### Directions
Scan the entries and copy each line where the word "category" is present.

BEGIN Extracted records

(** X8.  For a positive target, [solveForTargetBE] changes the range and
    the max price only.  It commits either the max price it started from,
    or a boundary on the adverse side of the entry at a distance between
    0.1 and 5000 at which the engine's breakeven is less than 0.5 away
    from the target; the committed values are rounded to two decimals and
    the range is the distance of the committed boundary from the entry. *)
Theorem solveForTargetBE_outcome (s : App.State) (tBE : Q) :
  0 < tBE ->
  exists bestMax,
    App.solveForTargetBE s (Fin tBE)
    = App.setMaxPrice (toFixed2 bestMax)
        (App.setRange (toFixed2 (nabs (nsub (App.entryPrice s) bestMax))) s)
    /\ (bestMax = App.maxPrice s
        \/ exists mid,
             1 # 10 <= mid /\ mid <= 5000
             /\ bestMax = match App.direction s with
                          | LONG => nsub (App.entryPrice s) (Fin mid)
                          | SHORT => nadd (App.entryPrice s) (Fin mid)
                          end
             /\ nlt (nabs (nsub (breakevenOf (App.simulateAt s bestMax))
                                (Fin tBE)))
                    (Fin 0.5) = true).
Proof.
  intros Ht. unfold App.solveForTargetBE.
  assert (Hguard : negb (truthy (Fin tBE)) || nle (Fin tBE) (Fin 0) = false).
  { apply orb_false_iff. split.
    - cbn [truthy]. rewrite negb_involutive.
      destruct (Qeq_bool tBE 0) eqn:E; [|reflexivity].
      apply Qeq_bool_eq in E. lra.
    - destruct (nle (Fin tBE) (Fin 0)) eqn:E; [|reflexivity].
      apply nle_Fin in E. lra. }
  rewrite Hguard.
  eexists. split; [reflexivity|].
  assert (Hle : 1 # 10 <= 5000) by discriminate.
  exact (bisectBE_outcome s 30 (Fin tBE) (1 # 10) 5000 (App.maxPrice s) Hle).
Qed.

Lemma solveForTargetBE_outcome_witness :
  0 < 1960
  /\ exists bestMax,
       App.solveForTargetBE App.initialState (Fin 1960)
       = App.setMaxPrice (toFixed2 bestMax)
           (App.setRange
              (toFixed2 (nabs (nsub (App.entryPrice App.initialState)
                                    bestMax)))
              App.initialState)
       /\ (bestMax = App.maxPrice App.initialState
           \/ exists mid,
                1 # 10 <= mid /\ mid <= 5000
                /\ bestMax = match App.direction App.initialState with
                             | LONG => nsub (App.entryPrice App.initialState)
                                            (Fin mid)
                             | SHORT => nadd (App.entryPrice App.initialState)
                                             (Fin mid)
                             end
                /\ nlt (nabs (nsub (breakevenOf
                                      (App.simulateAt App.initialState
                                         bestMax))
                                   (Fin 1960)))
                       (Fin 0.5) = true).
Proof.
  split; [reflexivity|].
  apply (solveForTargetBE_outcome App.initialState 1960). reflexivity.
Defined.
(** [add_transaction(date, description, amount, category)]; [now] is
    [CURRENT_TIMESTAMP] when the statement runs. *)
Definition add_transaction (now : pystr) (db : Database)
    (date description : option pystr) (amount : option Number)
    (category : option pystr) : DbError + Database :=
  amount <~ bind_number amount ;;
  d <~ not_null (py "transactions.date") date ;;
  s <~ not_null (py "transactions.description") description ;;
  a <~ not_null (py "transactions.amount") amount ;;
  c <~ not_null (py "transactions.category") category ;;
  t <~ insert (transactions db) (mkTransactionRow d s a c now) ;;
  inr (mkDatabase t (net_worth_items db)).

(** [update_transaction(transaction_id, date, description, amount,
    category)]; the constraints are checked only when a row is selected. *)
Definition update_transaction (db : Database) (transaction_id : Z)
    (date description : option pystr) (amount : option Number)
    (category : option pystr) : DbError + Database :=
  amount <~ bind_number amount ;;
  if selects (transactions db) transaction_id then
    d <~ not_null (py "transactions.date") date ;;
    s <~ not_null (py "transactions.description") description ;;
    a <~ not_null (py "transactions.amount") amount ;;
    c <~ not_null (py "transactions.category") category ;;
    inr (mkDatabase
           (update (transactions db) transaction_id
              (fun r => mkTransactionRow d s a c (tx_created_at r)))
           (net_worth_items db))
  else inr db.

END Extracted records

### Response to the task
(** [add_transaction(date, description, amount, category)]; [now] is
    (category : option pystr) : DbError + Database :=
  c <~ not_null (py "transactions.category") category ;;
    category)]; the constraints are checked only when a row is selected. *)
    (category : option pystr) : DbError + Database :=
    c <~ not_null (py "transactions.category") category ;;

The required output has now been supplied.